ExpressionEngine Docs

Relating Models

Relationship Metadata

All relationships are stored in a relationships metadata array:

protected static $_relationships = array();

Each key in this array should be the name of a relationship. The values should be arrays describing the relationship:

protected static $_relationships = array(
  'Template' => array( ... ),
  'Authors' => array( ... )
);

The relationship names are used for accessing the related data. They must be uppercased and valid php variable names:

// as declared above
$template = $my_model->Template;
$authors = $my_model->Authors;

The array describing each relationship contains the information that allows ExpressionEngine to correctly identify the related data. By default, only the the relationship type is required.

type

The relationship type describes how two items are related. There are four relationship types:

These are declared by name:

protected static $_relationships = array(
  'Template' => array(
    'type' => 'BelongsTo'
  )
);

When figuring out how two items are related, consider how you would talk about them in plain english. For example, a Template Group has many Templates, but a Template belongs to a Template Group.

model

The relationship model declares the shortname of the model you are relating to. This is optional and will default to the relationship name:

protected static $_relationships = array(
  'Authors' => array(
    'type' => 'hasMany',
    'model' => 'ee:Member'
  )
);

from_key & to_key

To specify which fields to use when matching up two models, you can specify a from_key for the current model and a to_key for the model being related:

protected static $_relationships = array(
  'Authors' => array(
    'type' => 'hasMany',
    'model' => 'ee:Member'
    'from_key' => 'author_id',
    'to_key' => 'member_id'
  )
);

The keys are optional. ExpressionEngine will attempt to divine the correct columns to use based on the type of relationship and primary key names. For example, if a Comment belongsTo an Entry, and the entry has a primary key called entry_id, ExpressionEngine will look for a field called entry_id in the comment. The following table describes these automatic assumptions:

Type Default from_key Default to_key
HasOne This primary key name This primary key
HasMany This primary key name This primary key
BelongsTo Related primary key name Related primary key name
HasAndBelongsToMany This primary key name Related primary key name

weak

When a model belongsTo another model, deleting the parent model will trigger a deletion of the child model. This is in line with the human expectation of how these types of relationships work.

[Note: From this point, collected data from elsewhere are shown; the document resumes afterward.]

(** X14 (the dashboard and the engine agree on upper-case tickers): for a
    ticker of ASCII characters, the engine's price lookup is the
    dashboard's lookup for the upper-cased ticker: the same symbol is
    asked, and the dashboard shows the last close, or 0.0 where the engine
    has no price.  The dashboard does not upper-case: its symbol for a
    ticker that is not in upper case differs from the engine's. *)
Theorem dashboard_price_matches_engine {W : Type} (env : Env W)
    (ticker : string) (self : Engine) (w : W) :
  isascii ticker = true ->
  isascii (upper ticker) = true
  /\ dashboard_symbol (upper ticker) = yf_symbol ticker
  /\ (forall price s1 w1 tr,
        _get_current_price env ticker self w = (Val price, s1, w1, tr) ->
        get_current_price env (upper ticker) w = (default 0%float price, w1, tr))
  /\ (upper ticker <> ticker -> dashboard_symbol ticker <> yf_symbol ticker).
Proof.
  intros Hascii.
  split; [now apply upper_isascii|]. split; [reflexivity|]. split.
  - intros price s1 w1 tr. rewrite get_current_price_run.
    unfold get_current_price.
    change (dashboard_symbol (upper ticker)) with (yf_symbol ticker).
    destruct (env_history env (yf_symbol ticker) w) as [hist w2]. cbn [fst snd].
    intros [= <- _ <- <-]. destruct hist; reflexivity.
  - intros Hne Heq. apply Hne.
    pose proof (yf_symbol_upper ticker) as Hup.
    rewrite <- Heq in Hup. unfold dashboard_symbol in Hup.
    destruct (endswith ticker ".IS"); [exact Hup|].
    rewrite upper_app in Hup. now apply append_inv_tail in Hup.
Qed.

(** A run of X14: the engine's lookup for thyao and the dashboard's lookup
    for THYAO read the same close; the dashboard's symbol for thyao is not
    the engine's. *)
Lemma dashboard_price_matches_engine_witness :
  get_current_price replay "THYAO" [IHistory "THYAO.IS" (Some [100%float; 101%float])]
  = (101%float, [], [IHistory "THYAO.IS" (Some [100%float; 101%float])])
  /\ dashboard_symbol "thyao" <> yf_symbol "thyao".
Proof.
  destruct (dashboard_price_matches_engine replay "thyao" new_engine
              [IHistory "THYAO.IS" (Some [100%float; 101%float])] eq_refl)
    as (_ & _ & Hprice & Hdiff).
  split.
  - exact (Hprice (Some 101%float) new_engine []
             [IHistory "THYAO.IS" (Some [100%float; 101%float])] eq_refl).
  - apply Hdiff. discriminate.
Defined.

(** ** The scheduler *)

(** X15 (the trading window): for a clock reading with a minute between 0
    and 59, [is_bist_trading_hours] answers true exactly from 09:55
    (included) to 18:10 (excluded); and of the wake-ups that follow 09:55
    at multiples of [INTERVAL_MINUTES], exactly the first 33 (numbers 0 to
    32) are inside the window. *)
Theorem trading_window :
  (forall h m, 0 <= m < 60 ->
     (is_bist_trading_hours h m = true <->
      (h = 9 /\ 55 <= m) \/ 10 <= h <= 17 \/ (h = 18 /\ m < 10)))
  /\ (forall i, 0 <= i ->
        let t := 9 * 60 + 55 + INTERVAL_MINUTES * i in
        (is_bist_trading_hours (t / 60) (t mod 60) = true <-> i < 33)).
Proof.
  split.
  - intros h m Hm. unfold is_bist_trading_hours, BIST_START, BIST_END.
    cbn [fst snd]. rewrite andb_true_iff, Z.leb_le, Z.ltb_lt. lia.
  - intros i Hi t. unfold is_bist_trading_hours, BIST_START, BIST_END.
    cbn [fst snd]. rewrite andb_true_iff, Z.leb_le, Z.ltb_lt.
    pose proof (Z.div_mod t 60 ltac:(lia)) as Hdm.
    replace (t / 60 * 60 + t mod 60) with t by lia.
    unfold t, INTERVAL_MINUTES. lia.
Qed.

(** One pass of the loop on the script [three_buys]. *)
Lemma main_iteration_three_buys (h m : Z) (rest : list Interaction) :
  is_bist_trading_hours h m = true ->
  main_iteration replay ["AAA"; "BBB"; "CCC"]%string
    {| engine_running := true; now_hour := h; now_minute := m;
       broker_positions := ["AAA"; "BBB"; "CCC"]%string |}
    (three_buys ++ rest)
  = ([], rest, three_buys).
Proof.
  intros Hh. unfold main_iteration. cbn [engine_running now_hour now_minute broker_positions andb].
  rewrite Hh. vm_compute. reflexivity.
Qed.

(** X16 (the daily limit is per cycle): [run_one_cycle] makes a new engine,
    so the count of the day starts at 0 in every cycle.  For any sequence
    of wake-ups inside the trading window with the engine enabled, there is
    a world, all on one date, in which every cycle buys three tickers: the
    loop sends three orders per wake-up to the broker, prints no error, and
    the number of orders of the date is not bounded by 3. *)
Theorem daily_limit_is_per_cycle (times : list (Z * Z)) :
  Forall (fun t => is_bist_trading_hours (fst t) (snd t) = true) times ->
  let its :=
    map (fun t => {| engine_running := true; now_hour := fst t; now_minute := snd t;
                     broker_positions := ["AAA"; "BBB"; "CCC"]%string |}) times in
  let world := concat (map (fun _ => three_buys) times) in
  main_loop replay ["AAA"; "BBB"; "CCC"]%string its world = ([], [], world)
  /\ same_day 5 world
  /\ Z.of_nat (length (List.filter is_order world)) = 3 * Z.of_nat (length times).
Proof.
  intros Hall. induction Hall as [|[h m] times Hh _ IH]; cbn zeta in *.
  - split; [reflexivity|]. split; [intros d []|reflexivity].
  - destruct IH as (Hrun & Hday & Hlen).
    cbn [map concat main_loop fst snd] in *.
    rewrite (main_iteration_three_buys h m _ Hh), Hrun.
    split; [reflexivity|]. split.
    + apply same_day_app. split; [explicit_same_day | exact Hday].
    + rewrite List.filter_app, length_app, Nat2Z.inj_add, Hlen.
      change (List.filter is_order three_buys)
        with [IExecuteBuy "AAA" 1; IExecuteBuy "BBB" 1; IExecuteBuy "CCC" 1].
      cbn [length]. lia.
Qed.

(** A run of X16: two wake-ups, at 10:00 and 10:15, send six orders on
    date 5. *)
Lemma daily_limit_is_per_cycle_witness :
  Z.of_nat (length (List.filter is_order (three_buys ++ three_buys ++ []))) = 6.
Proof.
  refine (proj2 (proj2 (daily_limit_is_per_cycle [(10, 0); (10, 15)] _))).
  repeat constructor.
Defined.
Lemma push_twice_same_content_witness :
  let st := (session phone laptop (CAppend <$> hello) script0).2 in
  let st' := (push phone laptop st).2 in
  returned (push phone laptop st).1 = true
  ∧ returned (push phone laptop st').1 = true
  ∧ files (world (push phone laptop st).2) !! "./remote_script.sh"
    = files (world (push phone laptop st').2) !! "./remote_script.sh".
Proof.
  intros st st'.
  assert (H1 : returned (push phone laptop st).1 = true) by reflexivity.
  assert (H2 : returned (push phone laptop st').1 = true) by reflexivity.
  destruct (push_twice_same_content phone laptop st st'
              eq_refl eq_refl eq_refl H1 H2) as (text & Ha & Hb & _).
  split; [exact H1|]. split; [exact H2|].
  exact (eq_trans Ha (eq_sym Hb)).
Defined.
(** No [background] among a few calls. *)
Lemma wait_kill_without_background_witness :
  let cs := [CAppend "ls"; CPush; CRun false None; CRead "model"] in
  let st := (session phone laptop cs script0).2 in
  no_background cs
  ∧ wait phone 1 5 st = (Raise (RuntimeError no_background_msg), st)
  ∧ kill phone true st = (Raise (RuntimeError no_background_msg), st).
Proof.
  intros cs st.
  assert (Hcs : no_background cs).
  { intros as_root Hin.
    repeat (apply elem_of_cons in Hin as [Hin|Hin]; [discriminate|]).
    by apply elem_of_nil in Hin. }
  split; [exact Hcs|].
  exact (wait_kill_without_background phone laptop
           "remote_script.sh" "./" boot cs Hcs 1 5%nat true).
Defined.
(** ** The shape of a session *)

Lemma index_in_range {A : Type} (l : list A) (i : Z) :
  (0 <= i < Z.of_nat (length l))%Z -> is_Some (JS.index l i).
Proof.
  intros H. unfold JS.index.
  destruct (i <? 0)%Z eqn:E; [ apply Z.ltb_lt in E; lia | ].
  apply lookup_lt_is_Some. lia.
Qed.

(** The page after [nextDay] in a state in progress: one more line in the
    log, and the summary on show if the season ends with it. *)
Lemma nextDay_page p :
  FarmScene.complete (scene p) = false ->
  let s' :=
    FarmScene.set_day (FarmScene.day (scene p) + 1)
      (FarmScene.set_actionsTakenToday [] (scene p)) in
  scene (nextDay p) = s' /\
  actionLog (nextDay p) = actionLog p ++ [Session.logLine (scene p)] /\
  showEndModal (nextDay p)
  = (if FarmScene.complete s' then true else showEndModal p) /\
  endSummary (nextDay p)
  = (if FarmScene.complete s' then Some (Step.summaryOf s')
     else endSummary p).
Proof.
  intros H s'. unfold nextDay. rewrite H. cbv zeta.
  change (FarmScene.set_day
            (FarmScene.day (FarmScene.set_actionsTakenToday [] (scene p)) + 1)
            (FarmScene.set_actionsTakenToday [] (scene p))) with s'.
  destruct (FarmScene.complete s'); repeat split; reflexivity.
Qed.
(** * Bot or Not: the Game Session Engine

    A shallow embedding of the backend services of the game
    (ScoreCalculator, DatabaseService, ImagePairService, GameService)
    and the proofs of the properties stated about them.

    Conventions of the embedding.
    - A JavaScript [number] that takes part in fractional arithmetic (scores,
      response times, rates, weights) is an IEEE 754 binary64 value: Rocq's
      primitive [float], with the same rounding as the JavaScript engine.
    - A [number] that the program only ever uses as a counter (it starts at 0
      and is incremented by 1: rounds, streaks, attempts, usage counts) or as
      a small level (difficulty 1..5) is a [Z]; [num] injects it into a float
      expression (exact below 2^53).
    - A [Map] is an association list in insertion order; a [Date] is its
      time value.
    - [uuidv4()], [new Date()] and [Math.random()] are inputs of the
      operation that calls them.
    - Fields keep the names of the source; where two records have a field
      of the same name, one of them carries a short prefix.
    - A thrown [Error] is a value of [Error]; an operation returns its result
      together with the store it leaves behind. *)

From Stdlib Require Import ZArith List String Bool Lia Floats Uint63.
From Stdlib Require Import Permutation Sorted.
From Stdlib Require DecimalString.
Import ListNotations.

Set Warnings "-inexact-float".

(* ================================================================== *)
(** * JavaScript numbers *)

Module Js.

Open Scope float_scope.

(** A counter or level read as a [number]. *)
Definition num (z : Z) : float :=
  if (z <? 0)%Z then - of_uint63 (Uint63.of_Z (- z)) else of_uint63 (Uint63.of_Z z).

(** The mathematical value of a finite nonzero double is [(+/-) m * 2^e]. *)
Definition signed (s : bool) (m : positive) : Z := if s then Z.neg m else Z.pos m.

(** [Math.floor]: the greatest integer below or equal to the argument; NaN,
    the infinities and the zeros are returned as they are. *)
Definition Math_floor (x : float) : float :=
  match Prim2SF x with
  | S754_finite s m e =>
      if (0 <=? e)%Z then x
      else
        let q := Z.shiftr (signed s m) (- e) in
        if (q =? 0)%Z then 0 else num q
  | _ => x
  end.

(** [Math.round]: the nearest integer, a tie going up (towards +infinity);
    an argument in [-0.5, 0) gives -0. *)
Definition Math_round (x : float) : float :=
  match Prim2SF x with
  | S754_finite s m e =>
      if (0 <=? e)%Z then x
      else
        let q := Z.shiftr (2 * signed s m + Z.shiftl 1 (- e)) (- e + 1) in
        if (q =? 0)%Z then (if s then -0 else 0) else num q
  | _ => x
  end.

Definition is_negative_zero (x : float) : bool :=
  match Prim2SF x with S754_zero true => true | _ => false end.

(** [Math.max] and [Math.min] of two arguments: NaN if either is NaN, and
    +0 is larger than -0. *)
Definition Math_max (a b : float) : float :=
  if is_nan a || is_nan b then nan
  else if a <? b then b
  else if b <? a then a
  else if is_negative_zero a then b else a.

Definition Math_min (a b : float) : float :=
  if is_nan a || is_nan b then nan
  else if a <? b then a
  else if b <? a then b
  else if is_negative_zero a then a else b.

Definition Math_abs (x : float) : float := abs x.

End Js.

Import Js.

(* ================================================================== *)
(** * ScoreCalculator *)

Module ScoreCalculator.

Open Scope float_scope.

Definition BASE_SCORE : float := 100.
Definition DIFFICULTY_MULTIPLIER : float := 20.
Definition MAX_TIME_BONUS : float := 50.
Definition STREAK_BONUS_MULTIPLIER : float := 0.1.

(** [calculateScore(isCorrect, responseTime, difficulty, currentStreak)];
    the running [score] variable of the source is the chain of lets. *)
Definition calculateScore (isCorrect : bool)
    (responseTime difficulty currentStreak : float) : float :=
  if negb isCorrect then 0
  else
    let score := BASE_SCORE in
    let difficultyBonus := difficulty * DIFFICULTY_MULTIPLIER in
    let score := score + difficultyBonus in
    let responseTimeSeconds := Math_min (responseTime / 1000) 30 in
    let timeBonus := Math_max 0 (MAX_TIME_BONUS - (responseTimeSeconds * 2)) in
    let score := score + timeBonus in
    let streakMultiplier := 1 + (currentStreak * STREAK_BONUS_MULTIPLIER) in
    let score := score * streakMultiplier in
    Math_floor score.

If you wish to disable this behavior, you can specify the relationship as weak. A weak relationship will zero out the foreign key column on deletion, but it will not cascade the delete:

protected static $_relationships = array(
  'LastAuthor' => array(
    'type' => 'belongsTo',
    'model' => 'ee:Member'
    'from_key' => 'author_id'
    'weak' => TRUE
  )
);

pivot

When dealing with HasAndBelongsToMany relationships you will need to declare a pivot table that contains the relationship information:

'pivot' => 'mytable'

By default the to_key and from_key are used to determine pivot table column names. If your table uses a different name for the pivot columns, you can specify them individually:

'pivot' => array(
  'table' => 'mytable',
  'left' => 'some_key',
  'right' => 'another_key'
);

Here left describes the pivot table key connecting the current model and right describes the key connecting the pivot table to the related model. Picture it like a row of dominoes with the pivot in the center:

ThisModel::from_keyleft::pivot::rightto_key::RelatedModel

Inverse Relationships

All relationships must be declared in both associated models. This improves code consistency and predictability by allowing both sides of the relationship to be altered without creating orphaned objects. This is particularly important when creating parent-child relationships that cascade their deletions automatically.

When relating to models that are not your own, this becomes problematic since your add-on cannot directly add relationships to native models. To get around this problem and to allow for native events to cascade to your models, you must declare all external dependencies in your addon.setup.php file:

'models.dependencies' => array(
  'MyModel'   => array(
    'ee:Member'
  )
),

You can then declare the relationship as normal, but with the addition of an inverse key describing how it will behave on the other model:

'Author' => array(
  'type'     => 'belongsTo',
  'from_key' => 'author_id',
  'to_key'   => 'member_id',
  'model'    => 'ee:Member',
  'weak'     => TRUE,
  'inverse' => array(
    'name' => 'AuthoredMyModels',
    'type' => 'hasMany'
  )
)

The inverse key is not guaranteed to be unique across all addons, so it is automatically prefixed with your prefix. In order to access the AuthoredMyModels relationship on a member object, we must first alias it to a valid value:

$member = ee('Model')->get('Member')->first();
$member->alias('mymodel:AuthoredMyModels', 'Lastauthored');

$last_authored = $member->Lastauthored;

Caution: Aliases are mutable, you should reassign them before use if your code has shared access to the object.